A l’exception de la Suisse et quelques autres pays, les démocraties modernes sont des machines à diluer le pouvoir. Ce n’est plus d’une communauté que s’occupent les gouvernants, mais de la promotion d’un individu affranchi de toutes les limites imposées par la nature ou la tradition. Pour stimuler cette promotion, il faut transformer les hommes politiques en gestionnaires d’individus autosuffisants. Plus question de les déranger, ces individus, parce que chacun d’eux est tout absorbé par son désir de s’épanouir sans ne rien devoir à personne. Ce ne sont plus les nations qui sont souveraines mais des petits « moi » arc-boutés sur les droits de l’homme. Les voûtes de nos cathédrales consuméristes n’abritent plus une collectivité parce que, désormais, chacun a sa petite voûte sous laquelle il cultive le petit jardin de ses petits caprices.
Dès lors, un gouvernant qui dirigerait un pays au nom du bien commun serait très malvenu. Il pourrait ignorer, voire mépriser ces petits jardins. Non, vraiment, ce n’est pas un gouvernant que veulent les démocraties modernes, mais un jardinier général attentif à la santé de toutes les petites plantes infiniment diverses qui poussent dans des âmes avides de jouissances anodines qui ne dérangeront jamais l’ordre des choses.
François Hollande remplit cette condition. Cet individu sans substance est à la tête d’un des plus grands pays occidentaux. La Suisse n’est pas épargnée par ce phénomène qui consiste en la production d’une classe politique terne, comme on vient de le voir avec la mise à l’écart d’Oskar Freysinger par son propre parti. Parviennent à obtenir des sièges dans des exécutifs ou des législatifs des individus lisses et lissés. Pour notre pays ce n’est pas trop grave, puisque nous sommes toujours neutres et que nous n’avons pas besoin d’un de Gaulle pour conduire notre politique étrangère en attendant d’elle qu’elle nous fasse exister. Autrement dit, nous pouvons faire l’économie du charisme mais la France, elle, ne le peut pas. Sa cohérence nationale a toujours dépendu de sa posture face à l’étranger. Il lui faut un leader et François Hollande n’en n’est pas un, raison pour laquelle les attentats de Paris et la COP21 ont été une divine surprise pour lui. Ces deux événements lui ont en effet permis de se poser d’une part en grand défenseur de la France et d’autre part en sauveur de la planète. Ce n’est pas rien et ça aide à mettre de la substance dans un gouvernement qui n’en a pas. Mais va-t-il pouvoir se maintenir à cette hauteur ?
Non, pour deux raisons.
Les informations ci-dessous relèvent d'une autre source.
Lemma shape_grow h h' bs m :
  heap_shape h bs → heap_start h + heap_size h + 4096 < 4294967296 →
  m = <[heap_start h + heap_size h := mkBlock 4096 1 0 (heap_end h)]> (blocks h) →
  heap_start h' = heap_start h → heap_size h' = heap_size h + 4096 →
  heap_virt_start h' = heap_virt_start h → heap_end h' = heap_start h + heap_size h →
  (∃ b, m !! heap_end h = Some b ∧
     blocks h' = <[heap_end h := with_next (heap_start h + heap_size h) b]> m) →
  heap_shape h' (bs ++ [mkSeg (heap_start h + heap_size h) 4096 true]).
Proof.
  intros Hs Hroom Hm E1 E2 E3 E4 (b0 & Hb0 & E5).
  destruct bs as [|b l _] using rev_ind; [by destruct Hs|].
  destruct (shape_at _ _ _ _ Hs) as (Hb & Hl & _ & Hba & _ & Hbs & _ & Htop).
  assert (Hend : heap_end h = s_addr b) by (rewrite (hs_end _ _ Hs), last_addr_app; done).
  rewrite Hend in *. subst m. rewrite lookup_insert_ne in Hb0 by lia.
  rewrite Hb in Hb0. injection Hb0 as <-. destruct Hs as [? ? ? ? Ht Hlk ?].
  split; rewrite ?E1, ?E2, ?E3; try done; [by destruct l|lia| | |].
  - by apply tiles_grow.
  - rewrite <- app_assoc. change ([b] ++ [?x]) with ([b; x] ++ []).
    eapply (lseg_replace (blocks h) _ l [b]); [by rewrite app_nil_r|done| | |done]; rewrite E5.
    + intros a Hin. specialize (Hl a Hin). blk ltac:(lia). done.
    + cbn. split_and!; [| |done]; blk ltac:(lia); done.
  - rewrite E4, last_addr_app. done.
Qed.

Section kmalloc_spec.
Context {E : Type} `{PageProviderOk E}.
Implicit Types e : E.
La première est qu’il ne peut continuer indéfiniment à orchestrer des lamentations avec manifestations et défilés soutenus par la communauté internationale. Il ne peut pas non plus continuer pour longtemps à fayoter les chefs d’État de cette communauté qui n’est d’ailleurs pas une. La deuxième raison est qu’il ne va pas pouvoir rester sauveur de la planète. Un sauveur ne mégote pas sur quelques degrés de plus ou de moins dans 50 ou 100 ans.
La légitimité de François Hollande est donc fragile comme l’est la légitimité démocratique un peu partout. Cette fragilité n’est pas grave dans le train-train des votes et élections, mais en temps de crise, elle éclate au grand jour. C’est ce qui va se passer en France une fois calmés les chœurs de pleureuses et les dénonciations outragées d’affreux barbares. Les dénoncer avec des trémolos dans la voix, ça ne mange pas de pain, mais à la longue, ça fait sourire les barbares et ça décourage les troupes censées les combattre.
Que se passera-t-il lorsque les cavalcades hollandaises s’essouffleront ? Certains parlent de guerre civile. Une chose est sûre : si une telle guerre devait advenir, ce ne sont pas de telles cavalcades qui pourraient l’empêcher. En fait, elles pourraient même provoquer une telle guerre.